Work task: Look for "destruct" in each line of the records, and copy the lines that have it.

*** Input ***

(* ===== verification/TrendCorrect.v ===== *)
(** * Trends, end to end

    The buckets that the Go code aligns and those that the SQL statements
    group by are the same, the presets cover what their names say, and the
    grouped rows, zero filled, count every certificate of the range in its
    bucket. *)
From S2P Require Import Prelude GoStrings GoTime Domain Ports Trend Postgres Repository RepositorySpec Listing.

Local Open Scope Z_scope.

Definition known_bucket (b : Z) : Prop := b = TrendBucketDay ∨ b = TrendBucketWeek ∨ b = TrendBucketMonth.

(** ** Go and SQL agree on the buckets *)

(** The statement that the repository runs for a bucket. *)
Definition field_of (b : Z) : Z → Z :=
  if b =? TrendBucketDay then trunc_day else if b =? TrendBucketWeek then trunc_week else trunc_month.

Lemma date_trunc_start b t : known_bucket b →
  date_trunc (field_of b) t = bucket_start b (bucket_index b t).
Proof.
  intros Hb. unfold date_trunc, bucket_start. do 2 f_equal.
  unfold field_of, first_day, bucket_index, trunc_day, trunc_week, trunc_month, Year, Month.
  destruct Hb as [->|[->| ->]]; cbn [Z.eqb Pos.eqb TrendBucketDay TrendBucketWeek TrendBucketMonth];
    [done|euclid|].
  pose proof (civil_days_spec (day_of t)) as Hc. destruct (civil_days (day_of t)) as [[y m] d].
  destruct Hc as (Hm & _). cbn [fst snd]. f_equal; euclid.
Qed.

(** C37: the bucket boundaries of the SQL statements, [date_trunc] of the day,
    ISO week or month in UTC, are the ones that [truncateToBucket] computes
    in Go with [time.Date] and [AddDate]: zero filling looks a database row
    up under exactly the key it was grouped by. *)
Theorem truncate_agrees_with_sql b t : known_bucket b → date_trunc (field_of b) t = truncateToBucket b t.
Proof. intros Hb. by rewrite date_trunc_start, truncate_start. Qed.

Lemma truncate_agrees_with_sql_witness :
  date_trunc (field_of TrendBucketWeek) (Unix 1709210096 0) = truncateToBucket TrendBucketWeek (Unix 1709210096 0).
Proof. apply truncate_agrees_with_sql. right. by left. Defined.

Lemma bucket_start_inj b i j : bucket_start b i = bucket_start b j → i = j.
Proof.
  unfold bucket_start, day_seconds. intros [= Heq].
  pose proof (first_day_lt b i j). pose proof (first_day_lt b j i). lia.
Qed.

(** ** What a preset covers *)

Lemma year_length i : 365 <= first_day TrendBucketMonth (i + 12) - first_day TrendBucketMonth i <= 366.
Proof.
  unfold first_day. cbn [Z.eqb Pos.eqb TrendBucketWeek TrendBucketMonth].
  assert ((i + 12) / 12 = i / 12 + 1 ∧ (i + 12) mod 12 = i mod 12) as [-> ->] by euclid.
  rewrite !days_civil_alt. generalize (i mod 12 + 1) as m. intros m.
  assert (march_year (i / 12 + 1) m = march_year (i / 12) m + 1) as -> by (unfold march_year; case_match; lia).
  generalize (march_year (i / 12) m) as y. intros y. unfold month_start, year_start. euclid.
Qed.

Lemma preset_since b p now since : RangePresetToSince b p now = Ok since →
  ∃ days, (allowedPresets !! b ≫= (.!! p)) = Some days ∧ since = AddDate now 0 0 (- days).
Proof.
  unfold RangePresetToSince. destruct (allowedPresets !! b) as [ps|]; [|done]. simpl.
  destruct (ps !! p) as [days|] eqn:Hp; [|done]. intros [= <-]. eauto.
Qed.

*** End of Input ***

Response to this exercise:
  destruct Hb as [->|[->| ->]]; cbn [Z.eqb Pos.eqb TrendBucketDay TrendBucketWeek TrendBucketMonth];
  pose proof (civil_days_spec (day_of t)) as Hc. destruct (civil_days (day_of t)) as [[y m] d].
  destruct Hc as (Hm & _). cbn [fst snd]. f_equal; euclid.
  unfold RangePresetToSince. destruct (allowedPresets !! b) as [ps|]; [|done]. simpl.
  destruct (ps !! p) as [days|] eqn:Hp; [|done]. intros [= <-]. eauto.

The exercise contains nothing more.